Suppose I wanted to find the limit of some sequence, given by $a_{n+1} = \sqrt{2a_n}$. Suppose also that for this particular sequence, we have $a_n \leq a_{n+1} < 2$; i.e., the sequence in increasing and converges to 2. Rearranging the sequence would give $\frac{a_{n+1}^2}{a_n} = 2$. But $\displaystyle \lim _{n \to \infty} a_n = \lim _{n \to \infty} a_{n+1} = L$, and so $\displaystyle \lim _{n \to \infty} (a_n) = \lim _{n \to \infty} \frac{a_{n+1}^2}{a_n} = \frac{L^2}{L} = L = 2$.
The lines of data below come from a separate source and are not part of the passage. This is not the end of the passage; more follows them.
(* ===== verification/MutationDemo.v ===== *)
(** A concrete host under the mutation executor: a staged release that is applied,
    an apply that crashes after the link was switched, and the next job, whose grant
    the Panel rejects.  The properties of the executor are evaluated on it. *)
From Stdlib Require Import Ascii String ZArith Lia.
From stdpp Require Import base decidable list strings gmap.
From S2P Require Import Prelude Strings Regexp Patterns Effects Sha256 Json Paths PlanDigest MutationLedger MutationExec MutationSafety SystemdCutover SystemdRecovery.

Open Scope string_scope.
Module DemoMutation.
Import DemoPlan.

(** A host without Docker targets. *)
Definition no_docker : Backend :=
  {| bk_apply := fun _ _ _ _ => Ret (Err "Docker target is unavailable");
     bk_reconcile := fun _ _ => Ret (Err "Docker target is unavailable") |}.

#[global] Instance no_docker_gated : GatedBackend no_docker.
Proof. split; cbn; intros; [split; [by eapply wp_inv|done]|done]. Qed.

#[global] Instance no_docker_bound : JobBound no_docker.
Proof. by intros I cp target plan w HI _ _. Qed.

Definition cfg : Config.t := Config.mk "/var/lib/updater" "https://panel.example".
Definition target : Target.t := Target.mk "worker-1" "systemd" "/srv/worker/releases" (DockerTarget.mk "" "" "" "").
Definition rt : Runtime.t := Runtime.mk "pull_v2" 1 1 false false true true.
Definition old_release : string := "/srv/worker/releases/v1.0.0-aaaaaaaaaaaa".
Definition new_release : string := "/srv/worker/releases/v1.1.0-0123456789ab".
Definition old_digest : string := "aaaaaaaaaaaaaaaaaaaaaaaaaaaaaaaaaaaaaaaaaaaaaaaaaaaaaaaaaaaaaaaa".
Definition stage : Stage.t :=
  Stage.mk "/var/lib/updater/stages/s1/artifact" hex64 "v1.1.0" "" "" "" new_release old_release old_digest "v1.0.0" None.
Definition fresh : world :=
  mk_world None None (Some old_release) {[ old_release := (old_digest, "v1.0.0") ]} (Some old_release) 5
    (mk_vars false (staged_record plan stage)) [] DockerHost.none.

Definition request (operation : string) : prog op Outcome.t := handle_mutation no_docker cfg target plan operation rt.
Definition staged : world := (run (request "stage") [Done; Gives stage; Done] fresh).1.
Definition applied : world * option Outcome.t := run (request "apply") (repeat Done 80) staged.

(** The next job on the same target. *)
Definition unsigned2 : MutationPlan.t :=
  MutationPlan.mk "job-2" "host-1" "worker-1" "worker" "systemd" "v1.1.0" ("sha256:" +:+ hex64) "v1.2.0" 1
    old_digest "v1.2.0" "" "" "session-9876543210" "".
Definition plan2 : MutationPlan.t := Eval vm_compute in
  unsigned2 <| MutationPlan.PlanSHA256 :=
    match MutationPlan.ComputePlanSHA256 unsigned2 with Ok h => h | Err _ => "" end |>.
Definition stage2 : Stage.t :=
  Stage.mk "/var/lib/updater/stages/s2/artifact" old_digest "v1.2.0" "" "" ""
    "/srv/worker/releases/v1.2.0-aaaaaaaaaaaa" new_release hex64 "v1.1.0" None.
Definition request2 (operation : string) : prog op Outcome.t := handle_mutation no_docker cfg target plan2 operation rt.
Definition rejected : world :=
  (run (request2 "apply") (repeat Done 17 ++ [Failed] ++ repeat Done 10)
     (run (request2 "stage") [Done; Gives stage2; Done; Done] applied.1).1).1.
Definition crashed_after (n : nat) : world := (run (request "apply") (repeat Done n) staged).1.

(** Another build of the version in service, interrupted when its checkpoint is durable. *)
Definition unsigned3 : MutationPlan.t :=
  MutationPlan.mk "job-1" "host-1" "worker-1" "worker" "systemd" "v1.0.0" ("sha256:" +:+ hex64) "v1.0.0" 3
    hex64 "v1.0.0" "" "" "session-0123456789" "".
Definition rebuild : MutationPlan.t := Eval vm_compute in
  unsigned3 <| MutationPlan.PlanSHA256 :=
    match MutationPlan.ComputePlanSHA256 unsigned3 with Ok h => h | Err _ => "" end |>.
Definition stage3 : Stage.t :=
  Stage.mk "/var/lib/updater/stages/s1/artifact" hex64 "v1.0.0" "" "" "" "/srv/worker/releases/v1.0.0-0123456789ab"
    old_release old_digest "v1.0.0" None.
Definition request3 (operation : string) : prog op Outcome.t := handle_mutation no_docker cfg target rebuild operation rt.
Definition rebuilding (n : nat) : world :=
  (run (request3 "apply") (repeat Done n) (run (request3 "stage") [Done; Gives stage3; Done] fresh).1).1.
End DemoMutation.
Import DemoMutation.

(** The update runs to its end. *)
Example applied_succeeds :
  (ApplyResult.Status <$> (applied.2 ≫= Outcome.Result)) = Some "succeeded" /\
  current applied.1 = Some new_release /\ running applied.1 = Some new_release.
Proof. vm_compute. done. Qed.

(** The rejected grant of the next job leaves the wedged state of C18. *)
Example rejected_is_wedged :
  (Ledger.State <$> ledger rejected) = Some remoteLedgerAmbiguous /\ (Ledger.JobID <$> ledger rejected) = Some "job-2" /\
  (Checkpoint.JobID <$> checkpoint rejected) = Some "job-1" /\
  (Outcome.Error <$> (run (request2 "reconcile") (repeat Done 100) rejected).2) =
    Some (Outcome.Error (executorFailure "reconcile_required")).
Proof. vm_compute. done. Qed.

Definition job1_history : history (mutation_entry no_docker) fresh applied.1 :=
  history_run _ _ _ (request "apply") _
    (history_run _ _ _ (request "stage") [Done; Gives stage; Done] (history_refl _ _) (entry _ _ _ _ _ _)) (entry _ _ _ _ _ _).

Lemma mutation_is_write_ahead_witness : Forall event_ok (events applied.1) /\ length (events applied.1) = 10.
Proof.
  split; [|vm_compute; reflexivity].
  exact (mutation_is_write_ahead no_docker fresh applied.1 eq_refl job1_history).
Defined.

(** Apply, apply again after a crash, reconcile. *)
Definition retried : world :=
  (run (request "reconcile") (repeat Done 100) (run (request "apply") (repeat Done 100) (crashed_after 48)).1).1.

Lemma apply_grant_presented_at_most_once_witness : apply_grants retried <= 1 /\ apply_grants retried = 1.
Proof.
  split; [|vm_compute; reflexivity].
  assert (E : exists l, ledger staged = Some l /\ Ledger.State l = remoteLedgerStaged)
    by (vm_compute; eexists; split; reflexivity).
  destruct E as (l & El & Es).
  refine (apply_grant_presented_at_most_once no_docker staged retried l El Es _ _); [vm_compute; reflexivity|].
  refine (history_run _ _ _ (request "reconcile") _ (history_run _ _ _ (request "apply") _
    (history_run _ _ _ (request "apply") _ (history_refl _ _) _) _) _); constructor; discriminate.
Defined.

Lemma unsettled_update_only_reconciles_witness :
  (run (request "apply") (repeat Done 100) (crashed_after 48)).1 = crashed_after 48.
Proof.
  assert (E : exists l, ledger (crashed_after 48) = Some l /\ Ledger.State l = remoteLedgerMutating)
    by (vm_compute; eexists; split; reflexivity).
  destruct E as (l & El & Es).
  pose proof (unsettled_update_only_reconciles no_docker cfg target DemoPlan.plan "apply" rt (repeat Done 100) (crashed_after 48) l El
    ltac:(rewrite Es; discriminate) ltac:(rewrite Es; discriminate) (or_intror eq_refl)) as P.
  change (handle_mutation no_docker cfg target DemoPlan.plan "apply" rt) with (request "apply") in P.
  destruct (run (request "apply") (repeat Done 100) (crashed_after 48)). exact (proj1 P).
Defined.

Lemma reported_results_are_durable_witness :
  exists r l, Ledger.State l = remoteLedgerTerminal /\ ledger applied.1 = Some l /\
    ApplyResult.ArtifactDigest r = "sha256:" +:+ DemoPlan.hex64 /\ applied.2 = Some (finished DemoPlan.plan r).
Proof.
  assert (E : exists o r, applied.2 = Some o /\ Outcome.Result o = Some r) by (vm_compute; do 2 eexists; split; reflexivity).
  destruct E as (o & r & Eo & Er).
  destruct (reported_results_are_durable no_docker cfg target DemoPlan.plan "apply" rt (repeat Done 80) staged applied.1 o r)
    as (-> & _ & Ed & l & recorded & El & Es & _).
  - unfold applied, request in *. rewrite <- Eo. by destruct (run _ _ _).
  - exact Er.
  - exists r, l. split_and!; [exact Es|exact El| |exact Eo]. rewrite Ed. vm_compute. reflexivity.
Defined.

Lemma stale_checkpoint_wedges_target_witness :
  exists cp, Checkpoint.JobID cp = "job-1" /\ wedged cp "job-2" (run (request2 "reconcile") (repeat Done 100) rejected).1.
Proof.
  assert (E : exists cp, Checkpoint.JobID cp = "job-1" /\ wedged cp "job-2" rejected).
  { assert (C : exists cp, checkpoint rejected = Some cp /\ Checkpoint.JobID cp = "job-1")
      by (eexists; split; [vm_compute; reflexivity|reflexivity]).
    assert (L : exists l, ledger rejected = Some l /\ Ledger.JobID l = "job-2" /\ Ledger.State l = remoteLedgerAmbiguous)
      by (eexists; split; [vm_compute; reflexivity|split; reflexivity]).
    destruct C as (cp & Ec & Ej), L as (l & El & Elj & Els). exists cp. split; [exact Ej|]. split; [exact Ec|].
    exists l. rewrite Els. split_and!; [exact El|exact Elj|discriminate|discriminate]. }
  destruct E as (cp & Ej & Hw). exists cp. split; [exact Ej|].
  apply (stale_checkpoint_wedges_target no_docker cp "job-2" rejected); [rewrite Ej; discriminate|exact Hw|].
  refine (history_run _ _ _ (request2 "reconcile") _ (history_refl _ _) _). constructor.
Defined.

Lemma cutover_is_crash_safe_witness :
  current (crashed_after 48) <> current staged /\
  (current (crashed_after 48) = current staged \/
   (current (crashed_after 48) = Some new_release \/ current (crashed_after 48) = Some old_release) /\
   exists cp, checkpoint (crashed_after 48) = Some cp /\ Checkpoint.PreviousRelease cp = old_release).
Proof.
  split; [vm_compute; discriminate|].
  assert (E : exists l, ledger staged = Some l /\ Ledger.State l = remoteLedgerStaged /\ Ledger.Stage l = Some stage)
    by (vm_compute; eexists; split_and!; reflexivity).
  destruct E as (l & El & Es & Est).
  pose proof (cutover_is_crash_safe no_docker cfg target DemoPlan.plan rt (repeat Done 48) staged l stage eq_refl El Es Est) as P.
  unfold crashed_after, request. destruct (run _ (repeat Done 48) staged).
  destruct P as [[E|(E & cp & Ec & _ & _ & Ep & _)] _]; [left; exact E|right; split; [exact E|exists cp; split; [exact Ec|exact Ep]]].
Defined.

(** What the theorem needs of the ledger of an interrupted apply. *)
Definition apply_ledger (p : MutationPlan.t) (st : Stage.t) (w : world) (l : Ledger.t) : Prop :=
  ledger w = Some l /\ validate_ledger l "worker-1" = Ok tt /\ remoteLedgerRequestFailure l p "reconcile" = "" /\
  Ledger.State l = remoteLedgerMutating /\ Ledger.Stage l = Some st.

Lemma crashed_ledger : exists l, apply_ledger DemoPlan.plan stage (crashed_after 48) l.
Proof. eexists. split; [vm_compute; reflexivity|split_and!; vm_compute; reflexivity]. Qed.

Lemma rebuilding_ledger : exists l, apply_ledger rebuild stage3 (rebuilding 44) l.
Proof. eexists. split; [vm_compute; reflexivity|split_and!; vm_compute; reflexivity]. Qed.

Lemma crashed_interrupted : interrupted target DemoPlan.plan stage (crashed_after 48).
Proof.
  split.
  - exists old_digest. split; [split; vm_compute; reflexivity|vm_compute; reflexivity].
  - intros _. split; vm_compute; reflexivity.
  - right. split; [exists "switched"; vm_compute; reflexivity|]. split; [right|left]; vm_compute; reflexivity.
Qed.

Lemma rebuilding_interrupted : interrupted target rebuild stage3 (rebuilding 44).
Proof.
  split.
  - exists old_digest. split; [split; vm_compute; reflexivity|vm_compute; reflexivity].
  - intros [E|E]; vm_compute in E; discriminate E.
  - right. split; [exists "prepared"; vm_compute; reflexivity|]. split; [left|right; left]; vm_compute; reflexivity.
Qed.

Lemma rebuilding_redeploying : redeploying rebuild stage3 (rebuilding 44).
Proof. split; [vm_compute; reflexivity|vm_compute; discriminate|vm_compute; reflexivity|vm_compute; reflexivity]. Qed.

(** The interrupted update settles; the interrupted rebuild does not. *)
Lemma interrupted_cutover_recovers_witness :
  (exists n v r, forall m, n <= m ->
    run (request "reconcile") (repeat Done m) (crashed_after 48) = (v, Some (finished DemoPlan.plan r)) /\
    (exists l', ledger v = Some l' /\ Ledger.State l' = remoteLedgerTerminal /\ Ledger.Result l' = Some r) /\
    ((ApplyResult.Status r = "succeeded" /\ current v = Some new_release /\ running v = Some new_release) \/
     (ApplyResult.Status r = "rolled_back" /\ current v = Some old_release /\ running v = Some old_release))) /\
  (exists n v, forall m, n <= m ->
    run (request3 "reconcile") (repeat Done m) (rebuilding 44) = (v, Some (executorFailure "reconcile_required")) /\
    (exists l', ledger v = Some l' /\ Ledger.State l' = remoteLedgerAmbiguous) /\
    interrupted target rebuild stage3 v /\ redeploying rebuild stage3 v).
Proof.
  split.
  - destruct crashed_ledger as (l & El & Ev & Er & Es & Est).
    assert (F : fitting target DemoPlan.plan stage) by (split; try left; vm_compute; reflexivity).
    assert (R : ~ redeploying DemoPlan.plan stage (crashed_after 48)) by (intros [Hv _ _ _]; vm_compute in Hv; discriminate).
    assert (NS : Ledger.State l <> remoteLedgerStaged) by (rewrite Es; discriminate).
    assert (NT : Ledger.State l <> remoteLedgerTerminal) by (rewrite Es; discriminate).
    exact (proj1 (interrupted_cutover_recovers no_docker cfg target DemoPlan.plan rt l stage (crashed_after 48)
      F crashed_interrupted El Ev Er NS NT Est eq_refl eq_refl) R).
  - destruct rebuilding_ledger as (l & El & Ev & Er & Es & Est).
    assert (F : fitting target rebuild stage3).
    { split; try (vm_compute; reflexivity). right. vm_compute. discriminate. }
    assert (NS : Ledger.State l <> remoteLedgerStaged) by (rewrite Es; discriminate).
    assert (NT : Ledger.State l <> remoteLedgerTerminal) by (rewrite Es; discriminate).
    exact (proj2 (interrupted_cutover_recovers no_docker cfg target rebuild rt l stage3 (rebuilding 44)
      F rebuilding_interrupted El Ev Er NS NT Est eq_refl eq_refl) rebuilding_redeploying).
Defined.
I already know that this is the correct answer, but is there anything wrong with my methodology?
• Aug 24th 2010, 01:23 AM
evouga
No. Note, however, two things:

1. You missed a corner case allowing L = 0 as an additional solution.
2. You've only proven that *if* the sequence converges, then it must converge to 2 or 0. You still need to show that it does indeed converge (in this case for any initial value $a_0 >= 0$). In this case that's easy, thanks to some useful inequalities satisfied by the geometric mean.

For example, a similar argument shows that the sequence $a_n = -a_{n-1} + 1$ formally converges to 1/2, but in fact that's only true for $a_0 = 1/2$. The sequence fails to converge for all other initial values.